Imagine the plot of Christmas Holiday, a film starring Deanna Durbin and Gene Kelly. Did you think of a jolly musical with yuletide trimmings? Well, scrap all of that. Directed by Robert Siodmak and inspired by W. Somerset Maugham’s novel of the same name, Christmas Holiday is a film noir as bleak as a barren moor.
Charles Mason (Dean Harens), a newly-commissioned lieutenant in the US Army, is overflowing with Christmas cheer, until a telegram arrives from his fiancée informing him that she’s just married someone else. Poor Charles doesn’t even merit a ‘Dear John’ letter—just a telegram. Christmas Eve finds him in a dive in New Orleans, where he’s thrust into the arms of Jackie (Deanna Durbin), a flinty hostess who, much to his surprise, insists on attending Midnight Mass with him. During the service, she sinks to the ground and weeps; Charles chivalrously steps in front of her, shielding her from view. Later, Jackie confesses her name is really Abigail and she’s married to Robert Manette (Gene Kelly), who murdered a bookmaker three years ago and was sentenced to life imprisonment. Charles is dumbfounded; Abigail’s manner is so matter-of-fact, she might as well be discussing the weather.
Her tangled history unravels in flashbacks. One night, Robert comes home late and before Abigail can confront him, impishly lists his excuses to her from A to E, disarming her with laughter. It’s a familiar pattern for them both. Except tonight, Robert is concealing a murder—Abigail’s voiceover juxtaposes the couple’s happiness with impending doom. Telltale signs begin to accumulate the next morning: a stain on a pair of Robert’s trousers that Mrs. Manette (Gale Sondergaard) is anxious to remove; Robert’s mother cryptically informing her son that there’s “nothing” in the morning paper; the discovery of a wad of cash Robert insists he won gambling. Abigail’s world is imploding around her and she is powerless to stop it.

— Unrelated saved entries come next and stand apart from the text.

Lemma fit_downstream sc d host body correlation ip i : transport_ok d host → slen body ≤ max_request_bytes (bo_limits bo) →
  (∀ text, header "content-length" d = Some text → int_of_text text = Some (slen body)) →
  identified sc d i →
  fit (mk_downstream (downstream_scope sc d host) correlation ip i) body.
Proof.
  intros (Hnd & Hone & (a & Ha & ->) & Ho) Hb Hcl Hi. unfold fit. cbn [ds_scope]. split_and!.
  - done.
  - intros text. rewrite downstream_values by done. intros Ht%single_value; [auto|apply Hone; set_solver].
  - intros name Hn. rewrite downstream_values by done. unfold kept. rewrite (proj2 (mem_true name FORWARDED_HEADERS)) by done. cbn.
    destruct (decide (name = "host")) as [->|]; [set_solver|by rewrite bool_decide_eq_false_2].
  - exists a. by rewrite downstream_values by done.
  - intros o. rewrite downstream_values by done. intros Hv%single_value; [auto|apply Hone; set_solver].
  - unfold known_caller. cbn [ds_scope ds_principal]. change (public_metadata bo (downstream_scope sc d (format_authority a))) with (public_metadata bo sc).
    unfold identified in Hi. destruct (_ && _); [|done]. destruct Hi as (x & w & w' & -> & Hw & Hne). exists x, (default "" (header "authorization" d)), w, w'. split_and!; [done| |done].
    rewrite downstream_values by done. change (kept "authorization") with true. cbn iota. unfold header in *. destruct (dict_get "authorization" d) as [[|v vs]|]; [done|by left|done].
Qed.

(** ** One request *)

Abbreviation allow_ := (allow (max_rate_keys (bo_limits bo))).
Abbreviation entry_key e := (rate_key (ds_principal e.1.1) (ds_client_ip e.1.1)).

(** What a request did to the limiter and the log. *)
Definition request_effect (g g' : gateway (W := W)) : Prop :=
  (gw_rate g' = gw_rate g ∧ gw_calls g' = gw_calls g ∧ gw_log g' = gw_log g) ∨
  (∃ key ok, allow_ key (requests_per_window (bo_limits bo)) (rate_window (bo_limits bo)) (clock (gw_requests g)) (gw_rate g) = (ok, gw_rate g') ∧
     gw_calls g' = (gw_calls g ++ [(key, clock (gw_requests g))])%list ∧
     (gw_log g' = gw_log g ∨ ok = true ∧ ∃ ds body, gw_log g' = (gw_log g ++ [(ds, body, clock (gw_requests g))])%list ∧ fit ds body ∧
        entry_key ((ds, body), clock (gw_requests g)) = key)).

Lemma serve_admitted_inv sc messages d ip host correlation i g r g' : 0 ≤ max_response_bytes (bo_limits bo) → transport_ok d host →
  identified sc d i →
  serve_admitted bo app clock cut read_document sc messages d ip host correlation i g = (r, g') →
  gw_rate g' = gw_rate g ∧ gw_permits g' = gw_permits g ∧ gw_requests g' = gw_requests g ∧ gw_calls g' = gw_calls g ∧
  (gw_log g' = gw_log g ∨ ∃ ds body, gw_log g' = (gw_log g ++ [(ds, body, clock (gw_requests g))])%list ∧ fit ds body ∧ rate_key (ds_principal ds) (ds_client_ip ds) = rate_key i ip) ∧
  ∀ ms, r = Ok ms → answer_ok ms.
Proof.
  intros Hmax Ht Hi. unfold serve_admitted. destruct (read_body _ _ _ _ _) as [[body|f] n] eqn:Eb; [|intros [= <- <-]; split_and!; auto; discriminate].
  cbv zeta. destruct (run_app _ _ _ _ _ _ _) as [[r' w] n'] eqn:Er. intros [= <- <-]. cbn. apply read_body_inv in Eb as [Hb Hcl]. split_and!; try done.
  - right. eexists _, body. split_and!; [done| |done]. by apply fit_downstream.
  - intros ms ->. eapply run_app_inv; [done| |exact Er]. by split_and!.
Qed.

Lemma serve_inv sc messages correlation g r g' : 0 ≤ max_response_bytes (bo_limits bo) → serve_ sc messages correlation g = (r, g') →
  gw_permits g' = gw_permits g ∧ gw_requests g' = gw_requests g ∧ request_effect g g' ∧ ∀ ms, r = Ok ms → answer_ok ms.
Proof.
  intros Hmax. unfold serve, mbind, G_bind, lift_result. destruct (transport_ sc) as [[[d ip] host]|f] eqn:Et; [|intros [= <- <-]; split_and!; [done..|by left|done]].
  apply transport_inv in Et. destruct (refuse_if _ _ "query_bearer_forbidden") as [u|f]; [|intros [= <- <-]; split_and!; [done..|by left|done]].
  pose proof (caller_keeps sc d g) as (Er1 & Ep1 & En1 & Ec1 & El1). destruct (caller _ _ _ _ _) as [[i|f] g1] eqn:Ea; cbn [snd] in Er1, Ep1, En1, Ec1, El1.
  2: { intros [= <- <-]. split_and!; [done..|by left|done]. }
  apply caller_inv in Ea.
  unfold check_rate. destruct (allow_ _ _ _ _ _) as [ok table] eqn:Eal. rewrite En1, Er1 in Eal. destruct ok.
  2: { intros [= <- <-]. cbn. split_and!; [done..| |done]. right. exists (rate_key i ip), false. cbn. rewrite Ec1, En1. split_and!; [done..|by left]. }
  unfold with_permit. cbn [gw_permits]. destruct (gw_permits g1 <=? 0).
  { intros [= <- <-]. cbn. split_and!; [done..| |done]. right. exists (rate_key i ip), true. cbn. rewrite Ec1, En1. split_and!; [done..|by left]. }
  destruct (serve_admitted _ _ _ _ _ _ _ _ _ _ _ _ _) as [r2 g2] eqn:Es.
  apply serve_admitted_inv in Es as (S1 & S2 & S3 & S4 & S5 & S6); [|done..]. cbn in S1, S2, S3, S4, S5. intros [= <- <-]. cbn. split_and!; [lia|congruence| |done].
  right. exists (rate_key i ip), true. rewrite En1 in *. cbn. rewrite S1, S4, Ec1. split_and!; [done..|]. rewrite El1 in S5. destruct S5 as [->|(ds & body & Hl & Hf & Hk)]; [by left|].
  right. split; [done|]. by exists ds, body.
Qed.

(** ** Executions *)

Definition gateway_run (requests : list (scope * list request_message)) (g : gateway (W := W)) : gateway (W := W) :=
  foldl (λ g q, (handle_ q.1 q.2 g).2) g requests.

Abbreviation rate_run_ := (rate_run (max_rate_keys (bo_limits bo)) (requests_per_window (bo_limits bo)) (rate_window (bo_limits bo))).

Definition gateway_inv (g : gateway (W := W)) : Prop :=
  gw_permits g = max_concurrency (bo_limits bo) ∧ (∀ e, e ∈ gw_log g → fit e.1.1 e.1.2) ∧
  gw_rate g = (rate_run_ (gw_calls g)).1 ∧ map (λ e, (entry_key e, e.2)) (gw_log g) `sublist_of` (rate_run_ (gw_calls g)).2 ∧
  (∀ c, c ∈ gw_calls g → ∃ n, (n < gw_requests g)%nat ∧ c.2 = clock n) ∧
  ((∀ m n, (m ≤ n)%nat → clock m ≤ clock n) → StronglySorted Z.le (map snd (gw_calls g))).

Lemma sorted_snoc l (x : Z) : StronglySorted Z.le l → (∀ y, y ∈ l → y ≤ x) → StronglySorted Z.le (l ++ [x])%list.
Proof.
  intros Hs Hall. induction l as [|y l IH]; cbn; [by repeat constructor|]. apply StronglySorted_inv in Hs as [Hs Hy]. constructor.
  - apply IH; [done|]. intros z Hz. apply Hall. by right.
  - apply Forall_app. split; [done|]. constructor; [|done]. apply Hall. by left.
Qed.

Lemma rate_run_snoc calls c : rate_run_ (calls ++ [c])%list = rate_step (max_rate_keys (bo_limits bo)) (requests_per_window (bo_limits bo)) (rate_window (bo_limits bo)) (rate_run_ calls) c.
Proof. unfold rate_run. by rewrite foldl_app. Qed.

Lemma effect_inv g g' : gateway_inv g → gw_permits g' = gw_permits g → gw_requests g' = gw_requests g → request_effect g g' → gateway_inv (count_request g').
Proof.
  intros (I1 & I2 & I3 & I4 & I5 & I6) Ep En He. unfold gateway_inv. cbn [gw_permits gw_log gw_rate gw_calls gw_requests count_request].
  rewrite En. destruct He as [(Er & Ec & El)|(key & ok & Ea & Ec & Hl)].
  - rewrite Er, Ec, El. split_and!; [congruence|done..| |done]. intros c (n & ? & ?)%I5. exists n. split; [lia|done].
  - assert (rate_run_ (gw_calls g') = (gw_rate g', if ok then (rate_run_ (gw_calls g)).2 ++ [(key, clock (gw_requests g))] else (rate_run_ (gw_calls g)).2)%list) as Hrun.
    { rewrite Ec, rate_run_snoc. unfold rate_step. cbn [fst snd]. by rewrite <-I3, Ea. }
    rewrite Hrun. cbn [fst snd]. split_and!.
    + congruence.
    + intros e He. destruct Hl as [E|(_ & ds & body & E & Hf & _)]; rewrite E in He; [auto|]. apply elem_of_app in He as [He| ->%list_elem_of_singleton]; auto.
    + done.
    + destruct Hl as [->|(-> & ds & body & -> & _ & Hk)]; [destruct ok; [by apply sublist_inserts_r|done]|]. rewrite map_app. apply sublist_app; [done|]. cbn in Hk |- *. by rewrite Hk.
    + intros c. rewrite Ec. intros [(n & ? & ?)%I5| ->%list_elem_of_singleton]%elem_of_app; [exists n; split; [lia|done]|exists (gw_requests g); split; [lia|done]].
    + intros Hmono. rewrite Ec, map_app. apply sorted_snoc; [by apply I6|]. intros y Hy. apply list_elem_of_In, in_map_iff in Hy as (c & <- & Hc).
      apply list_elem_of_In, I5 in Hc as (n & Hn & ->). apply Hmono. lia.
Qed.

Hypothesis limits_valid : admission_limits (bo_limits bo) = Ret (bo_limits bo).

Lemma limits_positive : 0 ≤ max_response_bytes (bo_limits bo) ∧ 0 < max_concurrency (bo_limits bo) ∧ (0 < requests_per_window (bo_limits bo))%nat ∧
  0 < rate_window (bo_limits bo) ∧ (0 < max_rate_keys (bo_limits bo))%nat.
Proof.
  pose proof limits_valid as E. unfold admission_limits in E. apply obind_inv in E as (u1 & _ & E). apply obind_inv in E as (u2 & _ & E).
  apply obind_inv in E as (u3 & H3%throw_if_inv & E). apply obind_inv in E as (u4 & H4%throw_if_inv & E). apply obind_inv in E as (u5 & H5%throw_if_inv & E).
  apply obind_inv in E as (u6 & H6%throw_if_inv & E). apply obind_inv in E as (u7 & H7%throw_if_inv & _).
  rewrite negb_false_iff, andb_true_iff in H3, H4, H5, H6, H7. lia.
Qed.

Lemma handle_inv q g : gateway_inv g → gateway_inv (handle_ q.1 q.2 g).2.
Proof.
  intros Hg. destruct limits_positive as (H1 & H2 & _). unfold handle. destruct (serve_ _ _ _ g) as [r g'] eqn:E. cbn [snd].
  apply serve_inv in E as (Hp & Hn & He & _); [|done]. by apply (effect_inv g).
Qed.

Lemma gateway_run_inv requests w : gateway_inv (gateway_run requests (new_gateway bo w)).
Proof.
  unfold gateway_run. assert (gateway_inv (new_gateway bo w)) as H0.
  { split_and!; [done|by intros e ?%not_elem_of_nil|done|done|by intros c ?%not_elem_of_nil|constructor]. }
  revert H0. generalize (new_gateway bo w). induction requests as [|q requests IH]; intros g Hg; [done|]. cbn. apply IH. by apply handle_inv.
Qed.

(** C22: Whatever is requested, and whatever the application and the
    authenticator do: every request that reached the application had a body
    within its bound and as long as announced, no forwarded header, exactly one
    Host, which is an allowed one, an allowed Origin if any, and a caller whom
    the authenticator knew by the Authorization header that the application
    sees, unless the page is public; and every permit has been given back. *)
Theorem only_admitted_requests_reach_the_application requests w :
  let g := gateway_run requests (new_gateway bo w) in
  gw_permits g = max_concurrency (bo_limits bo) ∧ ∀ ds body t, (ds, body, t) ∈ gw_log g → fit ds body.
Proof. intros g. destruct (gateway_run_inv requests w) as (Hp & Hf & _). split; [done|]. intros ds body t He. exact (Hf _ He). Qed.

(** With a clock that does not go back and no more callers than the limiter
    has room for, the application gets at most [requests_per_window] requests of
    one caller in any window. *)
Theorem callers_are_rate_limited (X : gset string) requests w : (∀ m n, (m ≤ n)%nat → clock m ≤ clock n) →
  (∀ c, c ∈ gw_calls (gateway_run requests (new_gateway bo w)) → c.1 ∈ X) → (size X ≤ max_rate_keys (bo_limits bo))%nat →
  ∀ key from, (granted_within key from (from + rate_window (bo_limits bo))
                 (map (λ e, (rate_key (ds_principal e.1.1) (ds_client_ip e.1.1), e.2)) (gw_log (gateway_run requests (new_gateway bo w))))
               ≤ requests_per_window (bo_limits bo))%nat.
Proof.
  intros Hmono HX Hsize key from. destruct (gateway_run_inv requests w) as (_ & _ & _ & Hsub & _ & Hsort). specialize (Hsort Hmono).
  destruct limits_positive as (_ & _ & Hl & Hw & Hm). etrans; [apply (granted_within_sublist _ _ _ _ _ Hsub)|]. by apply (granted_bounded _ _ _ Hl Hm Hw X).
Qed.

(** ** What the client gets *)

Definition security_headers (correlation : string) : header_list :=
  (SECURITY_RESPONSE_HEADERS ++ [("referrer-policy", bo_referrer bo); ("x-correlation-id", correlation)])%list.

(** The security headers are there, and nothing else under their names. *)
Definition secured (correlation : string) (h : header_list) : Prop :=
  ∀ p, p ∈ security_headers correlation → p ∈ h ∧ ∀ e, e ∈ h → lower e.1 = p.1 → e = p.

The film’s opening titles proclaim it to be W. Somerset Maugham’s Christmas Holiday, which is true, in theory. In practice, Herman J. Mankiewicz’s script makes so many changes—Maugham’s story is about an Englishman meeting a Russian émigré masquerading as a princess in pre-war Paris—it’s virtually unrecognizable as an adaptation. Mankiewicz’s story stands well on its own, but there are surprising elisions, most notably the murder itself, which isn’t shown, and the true extent of Robert’s sociopathy.
Abigail’s devotion to Robert is also an enigma, at least at first. Halfway through the film, we finally see their first meeting. They sit side by side in the gallery at a concert hall, borne away by the sublime as the orchestra performs ‘Libestod’ from Wagner’s Tristan und Isolde. As foreshadowing goes, the music is almost hilariously apposite.(Siodmak filmed the scene at the Philharmonic Theatre in Los Angeles with live musicians and hundreds of extras.) The concert ends and as they shuffle out of their seats, Robert spontaneously confesses to Abigail, a complete stranger, that music is a transcendent experience for him. She is radiant with understanding.
Abigail loved Robert then; she loves him still. “They said it was shameful that I should love him. As if you could stop loving because it’s shameful to love,” she says in voiceover. In another film, her devotion might have been heroic—the love that redeemed Robert or kept him from harm. In Christmas Holiday, it’s a flagellant’s whip. The film was conceived as a vehicle for Deanna Durbin and she acquits herself well, particularly in the scenes which focus on Abigail’s self-imposed penance and the obsession underlying it.
But it’s Gene Kelly who shines. He shows us a man accustomed to getting by on boyish charm, putting on a performance to conceal the darkness which still seeps through in sudden explosions of anger and smiles that are just a little too bright. Kelly rarely had the chance to show his range as a dramatic actor; performances like this one show just how much of a missed opportunity that was.
Christmas Holiday is an anomaly: a grim noir with a perversely upbeat title and two stars cast against type to match. Its intensity sits oddly alongside its squeamishness about the brutality of its characters’ choices. But it’s effective nonetheless, especially when Kelly is onscreen. Just don’t watch it on Christmas morning.